Gabriel Rufián, a member of a Catalan independence party, participated in a closed-door meeting with the director of the National Intelligence Center with a select group of legislators,
A recent report by Canada-based digital rights group Citizen Lab on the use of the controversial Pegasus program in Spain says it was used to spy on dozens of independentistas in the Catalonia region.
Responding to questions from the Associated Press, the Defense Ministry, to which the CNI reports, refused to comment on the meeting with director Paz Esteban because the content is considered confidential. But important Spanish media coincided in reporting that the director had shown the commission the judicial authorizations to tap the telephones of the Catalan separatists.

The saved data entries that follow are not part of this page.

Lemma exact_page_slice m H k :
  page_slice (num := exact) (60 * m) H k = Some (band (89 * m) H k).
Proof.
  unfold page_slice, band. rewrite exact_pageHeightPx.
  cbn [mul sub of_int floor exact_number exact_op option_map].
  rewrite (exact_whole _ (k * (89 * m))) by (now rewrite inject_Z_mult).
  rewrite Qfloor_Z.
  rewrite (exact_whole _ (H - k * (89 * m))) by
    (unfold Qminus, Z.sub; now rewrite inject_Z_plus, inject_Z_opp).
  f_equal. f_equal. unfold min_num. rewrite exact_lt_whole.
  destruct (Z.ltb_spec (H - k * (89 * m)) (89 * m)); f_equal; f_equal; lia.
Qed.

Lemma exact_page_loop m H pages :
  page_loop (num := exact) (60 * m) H pages = Some (map (band (89 * m) H) pages).
Proof.
  induction pages as [|k pages IH]; [reflexivity|].
  cbn [page_loop map]. now rewrite exact_page_slice, IH.
Qed.

Lemma exact_totalPages m H :
  0 < m -> totalPages (num := exact) (60 * m) H = Some (ceil_div H (89 * m)).
Proof.
  intros Hm. unfold totalPages. rewrite exact_pageHeightPx.
  cbn [ceil div of_int exact_number exact_op option_map].
  replace (Qeq_bool (inject_Z (89 * m)) 0) with false.
  - unfold ceil_div. destruct (89 * m) as [|pp|pp] eqn:Hp; try lia.
    cbn [option_map]. unfold Qceiling. do 2 f_equal.
    assert (E : - Qred (inject_Z H / inject_Z (Z.pos pp)) == (- H) # pp).
    { rewrite Qred_correct, <- (Qmake_Qdiv H pp). reflexivity. }
    rewrite (Qfloor_comp _ _ E). reflexivity.
  - symmetry. apply not_true_is_false. intros E. apply Qeq_bool_iff in E.
    unfold Qeq, inject_Z in E. cbn [Qnum Qden] in E. lia.
Qed.

Lemma ceil_div_bounds a b :
  0 < b -> (ceil_div a b - 1) * b < a <= ceil_div a b * b.
Proof.
  intros Hb. unfold ceil_div.
  pose proof (Z.div_mod (- a) b ltac:(lia)) as Hdm.
  pose proof (Z.mod_pos_bound (- a) b Hb). nia.
Qed.

Lemma ceil_div_unique a b n : 0 < b -> (n - 1) * b < a <= n * b -> ceil_div a b = n.
Proof.
  intros Hb Hn. pose proof (ceil_div_bounds a b Hb). nia.
Qed.

(** In exact arithmetic a bitmap [60 * m] wide is cut into whole bands
    of [89 * m] rows. *)
Lemma exact_paginate m H :
  0 < m ->
  paginate (num := exact) (60 * m) H
  = Some (map (band (89 * m) H) (upto (ceil_div H (89 * m)))).
Proof.
  intros Hm. unfold paginate. rewrite exact_totalPages by assumption.
  apply exact_page_loop.
Qed.




(** Rounding shows where the per-page height is no whole number: a bitmap
    20 wide and 89 high is three times 29.67 rows, and binary64 makes a
    fourth, empty page of it. *)
Lemma binary64_makes_an_empty_page :
  totalPages (num := exact) 20 89 = Some 3 /\
  totalPages (num := PrimFloat.float) 20 89 = Some 4 /\
  nth_error (match paginate (num := PrimFloat.float) 20 89 with
             | Some l => l
             | None => []
             end) 3
  = Some (Slice 89 (of_int 0)).
Proof. repeat split; vm_compute; reflexivity. Qed.

(** For widths up to 480 and heights up to 1024 binary64 cuts the same
    whole bands as exact arithmetic does. *)
Lemma binary64_cuts_whole_bands m H :
  1 <= m <= 8 -> 0 <= H <= 1024 -> cut_in_bands m H = true.
Proof.
  intros Hm HH.
  assert (Hall : forallb (fun m' => forallb (cut_in_bands (m' + 1)) (upto 1025))
                         (upto 8) = true) by (vm_compute; reflexivity).
  rewrite forallb_forall in Hall.
  assert (Hin : forall n k, 0 <= k < n -> In k (upto n)).
  { intros n k Hk. unfold upto. apply in_map_iff. exists (Z.to_nat k).
    split; [lia|]. apply in_seq. lia. }
  specialize (Hall (m - 1) (Hin 8 (m - 1) ltac:(lia))).
  rewrite forallb_forall in Hall.
  replace (m - 1 + 1) with m in Hall by lia.
  apply Hall, Hin. lia.
Qed.

(** ** The export's clean-up *)

Lemma cloneNode_ref next n : ref (fst (cloneNode next n)) = next.
Proof.
  destruct n as [r i c ch]. cbn [cloneNode].
  destruct (clone_all _ (S next) ch). reflexivity.
Qed.

(** Copying hands out references from [next] on. *)
Lemma cloneNode_next n : forall next, (next < snd (cloneNode next n))%nat.
Proof.
  induction n as [r i c ch IH] using node_children_ind. intros next.
  cbn [cloneNode].
  assert (Hall : forall k, (k <= snd (clone_all (fun k x => cloneNode k x) k ch))%nat).
  { induction IH as [|x t Hx _ IHt]; intros k; cbn [clone_all]; [simpl; lia|].
    specialize (Hx k). destruct (cloneNode k x) as [x' n1]. cbn [snd] in Hx.
    specialize (IHt n1). destruct (clone_all _ n1 t) as [t' n2].
    cbn [snd] in *. lia. }
  specialize (Hall (S next)).
  destruct (clone_all _ (S next) ch) as [ch' next']. cbn [snd] in *. lia.
Qed.

Lemma ref_set_id i n : ref (set_id i n) = ref n.
Proof. destruct n; reflexivity. Qed.

Lemma ref_remove_all sel n : ref (remove_all sel n) = ref n.
Proof. destruct n; reflexivity. Qed.

Lemma ref_appendChild n x : ref (appendChild n x) = ref n.
Proof. destruct n; reflexivity. Qed.

Lemma first_some_app {A B : Type} (f : A -> option B) l x :
  first_some f l = None -> first_some f (l ++ [x]) = f x.
Proof.
  induction l as [|y l IH]; simpl.
  - intros _. destruct (f x); reflexivity.
  - destruct (f y); [discriminate|]. exact IH.
Qed.

(** An element appended to a parent none of whose elements has the [id]
    is found by that [id] exactly when it has it inside. *)
Lemma find_id_appendChild i parent x :
  find_id i parent = None ->
  find_id i (appendChild parent x) = find_id i x.
Proof.
  destruct parent as [r j c ch]. cbn [appendChild find_id].
  destruct (strict_eq j i); [discriminate|]. apply first_some_app.
Qed.

Lemma filter_appended r (l : list node) x :
  refs_below r l -> ref x = r ->
  filter (fun y => negb (Nat.eqb (ref y) r)) (l ++ [x]) = l.
Proof.
  intros Hl Hx. rewrite filter_app. cbn [filter]. rewrite Hx, Nat.eqb_refl.
  cbn [negb]. rewrite app_nil_r.
  induction Hl as [|y l Hy _ IH]; [reflexivity|].
  cbn [filter]. destruct (Nat.eqb_spec (ref y) r); [lia|]. cbn [negb].
  now rewrite IH.
Qed.

Lemma is_child_appended parent x :
  is_child (appendChild parent x) (ref x) = true.
Proof.
  destruct parent as [r j c ch]. unfold is_child. cbn [appendChild children].
  rewrite existsb_app. cbn [existsb]. rewrite Nat.eqb_refl.
  now rewrite orb_true_r.
Qed.

Lemma removeChild_appended parent x :
  refs_below (ref x) (children parent) ->
  removeChild (appendChild parent x) (ref x) = Normal parent.
Proof.
  intros Hl. unfold removeChild. rewrite is_child_appended.
  destruct parent as [r j c ch]. cbn [appendChild children] in *.
  now rewrite filter_appended.
Qed.

(** A change to the appended child leaves it the appended child. *)
Lemma update_child_appended parent x f :
  refs_below (ref x) (children parent) ->
  update_child (ref x) f (appendChild parent x) = appendChild parent (f x).
Proof.
  intros Hl. destruct parent as [r j c ch]. cbn [appendChild update_child children] in *.
  rewrite map_app. cbn [map]. rewrite Nat.eqb_refl. do 2 f_equal.
  induction Hl as [|y l Hy _ IH]; [reflexivity|].
  cbn [map]. destruct (Nat.eqb_spec (ref y) (ref x)); [lia|]. now rewrite IH.
Qed.

Lemma refs_below_le n k l : (n <= k)%nat -> refs_below n l -> refs_below k l.
Proof.
  intros Hnk Hl. unfold refs_below in *. rewrite Forall_forall in *.
  intros x Hx. specialize (Hl x Hx). lia.
Qed.

(** C7. An export is called while the button is enabled, on a page that
    holds no element with the clone's or the style's [id] and whose
    elements were all made before. Whether the file is saved or
    rasterizing or assembling throws, the export returns with the flag
    back to false and with [head] and [body] as they were: the style
    element and the clone are gone, and no element with either [id] is
    attached. *)
Theorem export_cleans_up :
  forall (e : try_end) (p : page),
    isDownloading p = false ->
    refs_below (next_ref (dom p)) (children (doc_head (dom p))) ->
    refs_below (next_ref (dom p)) (children (doc_body (dom p))) ->
    getElementById (dom p) (js "temp-pdf-styles") = None ->
    getElementById (dom p) (js "cv-pdf-clone") = None ->
    exists p',
      handleDownloadPdf e p = (Normal tt, p') /\
      isDownloading p' = false /\
      doc_head (dom p') = doc_head (dom p) /\
      doc_body (dom p') = doc_body (dom p) /\
      getElementById (dom p') (js "temp-pdf-styles") = None /\
      getElementById (dom p') (js "cv-pdf-clone") = None /\
      (next_ref (dom p) <= next_ref (dom p'))%nat /\
      alerted p' = match getElementById (dom p) (js "cv-content"), e with
                   | Some _, Throws => true
                   | _, _ => alerted p
                   end.
Proof.
  intros e [d dl al sv] Hdl Hh Hb Hstyle Hclone. cbn [dom isDownloading alerted] in *.
  unfold handleDownloadPdf. cbn [dom].
  destruct (getElementById d (js "cv-content")) as [cv|].
  2:{ exists (Page d dl al sv). cbn [dom isDownloading alerted].
      repeat split; try assumption. lia. }
  pose proof (cloneNode_ref (next_ref d) cv) as Hr.
  pose proof (cloneNode_next cv (next_ref d)) as Hn.
  destruct (cloneNode (next_ref d) cv) as [copy r1]. cbn [fst snd] in Hr, Hn.
  set (clone := appendChild (remove_all interactive (set_id (js "cv-pdf-clone") copy))
                  (print_footer r1)).
  assert (Hrc : ref clone = next_ref d).
  { unfold clone. now rewrite ref_appendChild, ref_remove_all, ref_set_id. }
  set (style := Node (r1 + 4) (js "temp-pdf-styles") [] []).
  assert (Hhead : find_id (js "temp-pdf-styles") (doc_head d) = None).
  { unfold getElementById in Hstyle.
    destruct (find_id (js "temp-pdf-styles") (doc_head d)); [discriminate|reflexivity]. }
  (* the style element is found, and is a child of [head] *)
  unfold getElementById at 1. cbn [doc_head doc_body].
  rewrite (find_id_appendChild _ _ style Hhead).
  change (find_id (js "temp-pdf-styles") style) with (Some style). cbv iota.
  rewrite (removeChild_appended (doc_head d) style)
    by (apply refs_below_le with (next_ref d); [cbn [ref style]; lia|assumption]).
  (* the clone hangs where it was appended *)
  rewrite update_child_appended by (rewrite Hrc; assumption).
  set (clone' := remove_all (has_class (js "cv-icon")) clone).
  assert (Hrc' : ref clone' = ref clone) by apply ref_remove_all.
  rewrite <- Hrc', is_child_appended.
  rewrite removeChild_appended by (rewrite Hrc', Hrc; assumption).
  cbn [alerted saved].
  exists (Page (Document (doc_head d) (doc_body d) (r1 + 5)) false
               match e with Saves => al | Throws => true end
               match e with Saves => true | Throws => sv end).
  cbn [dom isDownloading alerted doc_head doc_body next_ref].
  unfold getElementById in *. cbn [doc_head doc_body].
  repeat split; try assumption; lia.
Qed.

Rufián said that the CNI acknowledges the espionage, but says that “it is in much fewer people than had been published by Citizen Lab.”
As for the rest of the more than 60 politicians, lawyers and activists mentioned by Citizen Lab as targets of espionage, the director of the CNI pointed out two possibilities: “”a foreign nation or state agencies that spy beyond their legal possibilities” .
The meeting took place in a parliament room.
The Catalan separatists, who want to create a new state in northeastern Spain around Barcelona, had accused the CNI of espionage that came to light two weeks ago when the Citizen Lab report was released.
The Spanish government has repeatedly said that the CNI cannot tap telephones without judicial authorization. At the same time, the government said that the law protecting the secrecy of the CNI’s activities prohibits it from confirming whether it owns Pegasus, the program sold by the Israeli company NSO Group.
Representatives of the ruling Socialist Party and the opposition Popular Party said at the end of the meeting that they were satisfied with Esteban’s explanations; on the other hand, Rufián was not the only one who demanded new measures.
Albert Botran, one of the politicians who, according to Citizen Lab, was a victim of espionage, demanded that all the information be made public because it affects fundamental rights.
The Spanish government has promised that the CNI and the ombudsman will investigate the Citizen Lab report.